### The task
Produce a verbatim copy of the entries listed below.

Collected data entries
···

(* ===== verification/_CoqProject ===== *)
-Q . S2P
Prelude.v
Prince.v
SipHash.v
Contract.v
Types.v
Mix.v
ProxySrc.v
UnitTests.v
Platform.v
Ebpf.v
PacketLemmas.v
EbpfSpec.v
EbpfRefine.v
Xdp.v
NatFlow.v
EbpfSafety.v
Verdicts.v
DataPlaneExamples.v
Text.v
Keys.v
Ipv6Text.v
Db.v
Dns.v
DnsSpec.v
DnsRace.v
DnsServer.v
DnsMain.v
Daemon.v
DaemonSpec.v
ResolverRounds.v
Sync.v
Drain.v
ControlPlaneExamples.v
Loader.v
Startup.v
System.v
EndToEnd.v
SystemExamples.v
Xtask.v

···

### Result of this task
(* ===== verification/_CoqProject ===== *)
-Q . S2P
Prelude.v
Prince.v
SipHash.v
Contract.v
Types.v
Mix.v
ProxySrc.v
UnitTests.v
Platform.v
Ebpf.v
PacketLemmas.v
EbpfSpec.v
EbpfRefine.v
Xdp.v
NatFlow.v
EbpfSafety.v
Verdicts.v
DataPlaneExamples.v
Text.v
Keys.v
Ipv6Text.v
Db.v
Dns.v
DnsSpec.v
DnsRace.v
DnsServer.v
DnsMain.v
Daemon.v
DaemonSpec.v
ResolverRounds.v
Sync.v
Drain.v
ControlPlaneExamples.v
Loader.v
Startup.v
System.v
EndToEnd.v
SystemExamples.v
Xtask.v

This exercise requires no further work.